A l’ Élysée Montmartre, qui peut accueillir jusqu’à mille trois cent quatre-vingt personnes, et devra donc s’équiper en conséquence, notamment d’un nouveau limiteur, la sérénité prévaut également : « Nous ne sommes pas inquiets. Même à 105 dB, on avait quelques altercations avec des artistes », assure une employée des lieux. Dans les grandes salles du type Zénith, cela risque d’être autre chose. « Quid des tournées mondiales, où les niveaux sonores sont réglés à l’avance ?, interroge Michel Pilot. Veut-on créer une exception sonore sur le sol français, quitte à empêcher certains artistes de jouer ? Sans compter la possible désaffection du public. » 

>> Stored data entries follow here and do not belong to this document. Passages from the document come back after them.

(** The paths of a transaction do not contain one another. *)
Definition transaction_paths_ok (tx : path) (activations : list Activation) : Prop :=
  Forall (fun a => apart (destination a) (staging a) /\ apart (destination a) (backup a) /\
                   apart (staging a) (backup a)) activations /\
  ForallOrdPairs (fun a b => forall p q, p ∈ paths_of a -> q ∈ paths_of b -> apart p q) activations /\
  Forall (fun a => forall p, p ∈ paths_of a -> apart p tx /\ apart p (with_extension tx "transaction.part")) activations /\
  apart (with_extension tx "transaction.part") tx.

Section Crash.
Context {W T : Type} `{ContentFs W T}.

(** ** Lemmas: the operations' effects *)

Definition same_at (w w' : W) (p : path) : Prop := content (T := T) w' p = content w p.

Lemma same_at_trans w1 w2 w3 p : same_at w1 w2 p -> same_at w2 w3 p -> same_at w1 w3 p.
Proof. unfold same_at. congruence. Qed.

Lemma remove_path_effect p w r w' :
  remove_path_if_exists p w = (r, w') ->
  (r = Ok tt -> content w' p = None) /\ forall q, apart q p -> same_at w w' q.
Proof.
  unfold remove_path_if_exists. pose proof (kind_content w p) as Hk.
  destruct (symlink_kind w p) as [k|e].
  - assert (forall msg op, (op = remove_dir_all p \/ op = remove_file p) -> io_step msg op w = (r, w') ->
      (r = Ok tt -> content w' p = None) /\ forall q, apart q p -> same_at w w' q) as Hop.
    { intros msg op Hop E. unfold io_step in E. destruct (op w) as [o w1] eqn:Eo.
      assert ((o = inl tt -> content w1 p = None) /\ forall q, apart q p -> content w1 q = content w q) as [Hg Hs].
      { destruct Hop as [-> | ->]; [by apply remove_dir_content in Eo|].
        apply remove_file_content in Eo as (? & _ & ?). done. }
      injection E as <- <-. split; [|done]. destruct o as [u|e]; [|done]. intros _. apply Hg. by destruct u. }
    destruct k; eauto.
  - case_bool_decide; intros [= <- <-]; (split; [|done]); [by intros _; apply Hk|done].
Qed.

Lemma rename_effect msg p q w r w' :
  apart p q -> io_step msg (rename_file p q) w = (r, w') ->
  (forall u, apart u p -> apart u q -> same_at w w' u) /\
  (r = Ok tt /\ content (T := T) w' q = content w p /\ content (T := T) w' p = None \/
   (exists e, r = Err e) /\ forall u, same_at w w' u).
Proof.
  intros Ha. unfold io_step. destruct (rename_file p q w) as [[u|e] w1] eqn:E; intros [= <- <-].
  - destruct u. destruct (rename_content _ _ _ _ Ha E) as (Hq & Hp & _ & Hs). split; [done|]. by left.
  - split; [intros u _ _|right; split; [by eexists|intros u]]; by apply (rename_fails _ _ _ _ _ _ E).
Qed.

Lemma sync_parent_effect p w r w' : sync_parent p w = (r, w') -> forall q, same_at w w' q.
Proof.
  unfold sync_parent, lift, mbind, M_bind. destruct (parent p) as [d|]; cbn [ok_or].
  - unfold io_step. destruct (sync_directory d w) as [o w1] eqn:E. intros Hr q. injection Hr as <- <-.
    by apply (sync_content _ _ _ _ q E).
  - intros Hr q. by injection Hr as <- <-.
Qed.

(** ** Lemmas: one activation *)

Context (new : Activation -> T).

(** The new deployment is still staged, or has reached its destination. *)
Definition settled (w : W) (a : Activation) : Prop :=
  content w (staging a) = Some (new a) \/
  content w (staging a) = None /\ content w (destination a) = Some (new a).
Definition landed (w : W) (a : Activation) : Prop :=
  content w (staging a) = None /\ content w (destination a) = Some (new a).

Definition framed (a : Activation) (w w' : W) : Prop :=
  forall q, (forall p, p ∈ paths_of a -> apart q p) -> same_at w w' q.

Definition activation_ok (a : Activation) : Prop :=
  apart (destination a) (staging a) /\ apart (destination a) (backup a) /\ apart (staging a) (backup a).

(** The end both loops share: the staged deployment moves to its destination. *)
Lemma move_in_place a msg w r w' :
  activation_ok a -> content w (staging a) = Some (new a) ->
  (_ ← io_step msg (rename_file (staging a) (destination a)); sync_parent (destination a)) w = (r, w') ->
  (forall q, apart q (staging a) -> apart q (destination a) -> same_at w w' q) /\
  settled w' a /\ (r = Ok tt -> landed w' a).
Proof.
  intros (Hds & _ & _) Hst Hr. apply M_bind_cases in Hr as (o & w1 & Hm & Hr).
  destruct (rename_effect _ _ _ _ _ _ (apart_sym _ _ Hds) Hm) as [Hf [(-> & Hd & Hs)|[[e ->] Hsame]]].
  - destruct Hr as [([] & _ & Hr)|(e & [=] & _)]. pose proof (sync_parent_effect _ _ _ _ Hr) as Hsync.
    unfold same_at in Hsync. assert (landed w' a) as Hl by (unfold landed; rewrite !Hsync, Hd; done).
    split; [|split; [by right|done]]. intros q Hq1 Hq2. eapply same_at_trans; [by apply Hf|apply Hsync].
  - destruct Hr as [(a' & [=] & _)|(e' & _ & -> & ->)].
    split; [by intros q _ _|]. split; [|done]. left. unfold same_at in Hsame. by rewrite Hsame.
Qed.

En Suisse, sans bruit et sans fureur

En Suisse toutefois, on a déjà baissé le son, sans conséquences néfastes. Depuis vingt ans, le niveau sonore des salles helvètes est ainsi limité à 100 dBa – pas en tous points, mais en moyenne et sur soixante minutes, ce qui autorise un niveau supérieur par moments, et à certains endroits. « Pour autant, le public n’a pas arrêté d’aller voir des concerts, et personne ne se plaint de la qualité du son », confesse un producteur suisse.

En France, le malentendu porte aussi sur la cible – le jeune public – visée par les nouvelles normes. Une erreur d’appréciation, selon Michel Pilot. « On pénalise le spectacle vivant alors que, toutes les études le montrent, les jeunes passent la majorité de leur temps à écouter de la musique au casque. Si problème de santé publique il y a, il est là. » Des voix soupçonnent que les pouvoirs publics se servent du nouveau décret pour mettre au pas certains lieux dont le voisinage est excédé. Plusieurs, comme la péniche Concrete à Paris, ont déjà reçu des mises en demeure pour se mettre aux normes. « Quel intérêt si on ne peut plus ressentir l’énergie des concerts, s’attriste Philippe Manœuvre. On est condamné à rester chez soi. Ou à ne voir que des concerts de folk acoustique ! »

Colloque national, organisé par le Centre d’information sur le bruit, le 5 décembre, festival des Trans Musicales, Rennes (35).